Example chart: hourly sensor average
MQTT is the ingestion layer, not the database
MQTT is a great transport for constrained devices because it is lightweight, topic-oriented, and resilient to intermittent networks. But the broker should not be the long-term analytics store. Its job is to move messages. The backend's job is to preserve history, validate data, calculate aggregates, and expose dashboards.
A clean pattern is: ESP32 publishes to MQTT, an ingestion worker subscribes or receives forwarded messages, validates the payload, writes raw data to Postgres/Supabase, then derives views for dashboard windows. That keeps the system replayable. If a chart looks wrong, you can inspect the raw events instead of guessing what the device did.
What I would build
I would start with a small but production-shaped version: ESP32 devices publishing JSON over MQTT, a Cloudflare Worker ingestion endpoint, Supabase/Postgres tables for raw readings and device registry, SQL views for hourly aggregates, and a simple dashboard showing freshness, charts, and alerts.

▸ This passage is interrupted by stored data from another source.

(** * RespiroGuard: the client side of the streaming status channel

    A shallow embedding of the step state machine of
    [frontend/components/LiveAgentStatus.tsx] ([useAgentStatus]:
    [updateStep], [resetSteps]) and of the stream consumer of
    [frontend/app/page.tsx] ([fetchRiskData], [handleManualSubmit]),
    followed by the properties of the status-channel specification that
    concern them. *)

From Stdlib Require Import NArith QArith String Ascii List Lia.
From Stdlib.Strings Require Import Byte.
From stdpp Require Import base list option.

Set Warnings "-register-all".

Local Open Scope N_scope.
Local Open Scope nat_scope.

(** ** JavaScript strings

    A JavaScript string is a sequence of 16-bit code units; [js] turns an
    ASCII literal of this file into one. *)

Definition jsstring := list N.

Definition js (s : string) : jsstring :=
  map N_of_ascii (list_ascii_of_string s).

(** The string without a code unit. *)
Definition emptyString : jsstring := [].

(** [s.startsWith(prefix)] *)
Fixpoint startsWith (prefix s : jsstring) : bool :=
  match prefix, s with
  | [], _ => true
  | _ :: _, [] => false
  | p :: prefix', c :: s' => (p =? c)%N && startsWith prefix' s'
  end.

(** [s.slice(n)] for [n >= 0] *)
Definition slice (n : nat) (s : jsstring) : jsstring := drop n s.

(** [s.split(sep)] for a separator of one code unit: the result always has
    at least one element, the text after the last separator. *)
Fixpoint split (sep : N) (s : jsstring) : list jsstring :=
  match s with
  | [] => [[]]
  | c :: s' =>
      if (c =? sep)%N then [] :: split sep s'
      else match split sep s' with
           | [] => [[c]]
           | l :: ls => (c :: l) :: ls
           end
  end.

(** The code units [String.prototype.trim] strips: WhiteSpace and
    LineTerminator of ECMAScript. *)
Definition isWhiteSpace (c : N) : bool :=
  ((9 <=? c) && (c <=? 13) || (c =? 32) || (c =? 160) || (c =? 5760)
   || (8192 <=? c) && (c <=? 8202) || (c =? 8232) || (c =? 8233)
   || (c =? 8239) || (c =? 8287) || (c =? 12288) || (c =? 65279))%N.

Fixpoint trimStart (s : jsstring) : jsstring :=
  match s with
  | c :: s' => if isWhiteSpace c then trimStart s' else s
  | [] => []
  end.

Definition trimEnd (s : jsstring) : jsstring := rev (trimStart (rev s)).

Definition trim (s : jsstring) : jsstring := trimEnd (trimStart s).

(** ** JSON values

    What [JSON.parse] returns.  A number keeps its lexeme: the client never
    inspects one.  An object keeps its members in source order, and a
    property read takes the last member of that name, as [JSON.parse] lets a
    later duplicate overwrite an earlier one. *)

Inductive json : Type :=
| JNull
| JBool (b : bool)
| JNum (lexeme : jsstring)
| JStr (s : jsstring)
| JArr (items : list json)
| JObj (members : list (jsstring * json)).

(** A JavaScript value read from parsed data: [None] is [undefined]. *)
Definition jsvalue := option json.

Fixpoint member (key : jsstring) (members : list (jsstring * json)) : jsvalue :=
  match members with
  | [] => None
  | (k, v) :: rest =>
      match member key rest with
      | Some v' => Some v'
      | None => if bool_decide (k = key) then Some v else None
      end
  end.

(** [v === 'literal'] *)
Definition strictEq (v : jsvalue) (literal : jsstring) : bool :=
  match v with
  | Some (JStr s) => bool_decide (s = literal)
  | _ => false
  end.

(** ** Steps (LiveAgentStatus.tsx) *)

Inductive Status := pending | active | completed.

#[global] Instance Status_eq_dec : EqDecision Status.
Proof. solve_decision. Defined.

Record Step := { id : jsstring; name : jsstring; status : Status }.

(** The second parameter of [updateStep] has type ['active' | 'completed']. *)
Inductive NewStatus := to_active | to_completed.

Definition status_of (st : NewStatus) : Status :=
  match st with to_active => active | to_completed => completed end.

(** [{ ...step, status }] *)
Definition with_status (st : Status) (step : Step) : Step :=
  {| id := id step; name := name step; status := st |}.

Definition initialSteps : list Step :=
  [ {| id := js "fetch_enviro_data"; name := js "Fetching Data..."; status := pending |};
    {| id := js "analyze_risk"; name := js "Analyzing Pollen Risks..."; status := pending |};
    {| id := js "generate_advice"; name := js "Calculating Safe Duration..."; status := pending |};
    {| id := js "done"; name := js "Done."; status := pending |} ].

(** [steps.findIndex(s => s.id === stepId)]; [None] stands for [-1]. *)
Definition findIndex (stepId : jsstring) (steps : list Step) : option nat :=
  fst <$> list_find (λ s, id s = stepId) steps.

(** One turn of [for (let i = 0; i < stepIndex; i++)]: a step before the
    target that is not yet completed is replaced by a completed copy.
    [i] is below [stepIndex], itself an index of the list, so the read
    [newSteps[i]] is always in range. *)
Definition markCompleted (newSteps : list Step) (i : nat) : list Step :=
  match newSteps !! i with
  | Some s =>
      if bool_decide (status s ≠ completed)
      then <[i := with_status completed s]> newSteps
      else newSteps
  | None => newSteps
  end.

(** The updater that [updateStep] passes to [setSteps]. *)
Definition updateStep (stepId : jsstring) (st : NewStatus)
    (prevSteps : list Step) : list Step :=
  let newSteps := prevSteps in
  match findIndex stepId newSteps with
  | Some stepIndex =>
      let newSteps := alter (with_status (status_of st)) stepIndex newSteps in
      foldl markCompleted newSteps (seq 0 stepIndex)
  | None => newSteps
  end.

For a portfolio implementation, the dashboard should be visual from day one: metric cards, live device status, sparkline charts, alert history, firmware version distribution, and an event log. That makes the project feel less like a sensor demo and more like an operational telemetry platform.
| Table |
Purpose |
Important fields |
iot_devices |
Registry of known ESP32 nodes. |
device_id, location, firmware_version, last_seen_at, status |
sensor_readings_raw |
Append-only raw event storage. |
event_id, device_id, sensor_type, value, unit, device_timestamp, received_at |
sensor_readings_hourly |
Dashboard-ready aggregate view. |
device_id, sensor_type, hour_bucket, avg_value, min_value, max_value |
iot_alerts |
Threshold, freshness, and anomaly events. |
alert_id, device_id, severity, reason, opened_at, resolved_at |
Failure modes worth showing
Good IoT articles should show failure modes visually. The useful alerts are not only "temperature is high." They are also "device stopped reporting," "battery dropped faster than usual," "firmware version is old," "sequence numbers skipped," and "payload schema changed." These are the signals that separate a working demo from a maintainable system.
The same thinking applies to industrial vibration monitoring, smart greenhouses, energy meters, water tanks, rental equipment tracking, and vehicle telemetry labs. Once sensor data becomes a backend pipeline, ESP32 stops being only hardware and becomes an edge node in a distributed system.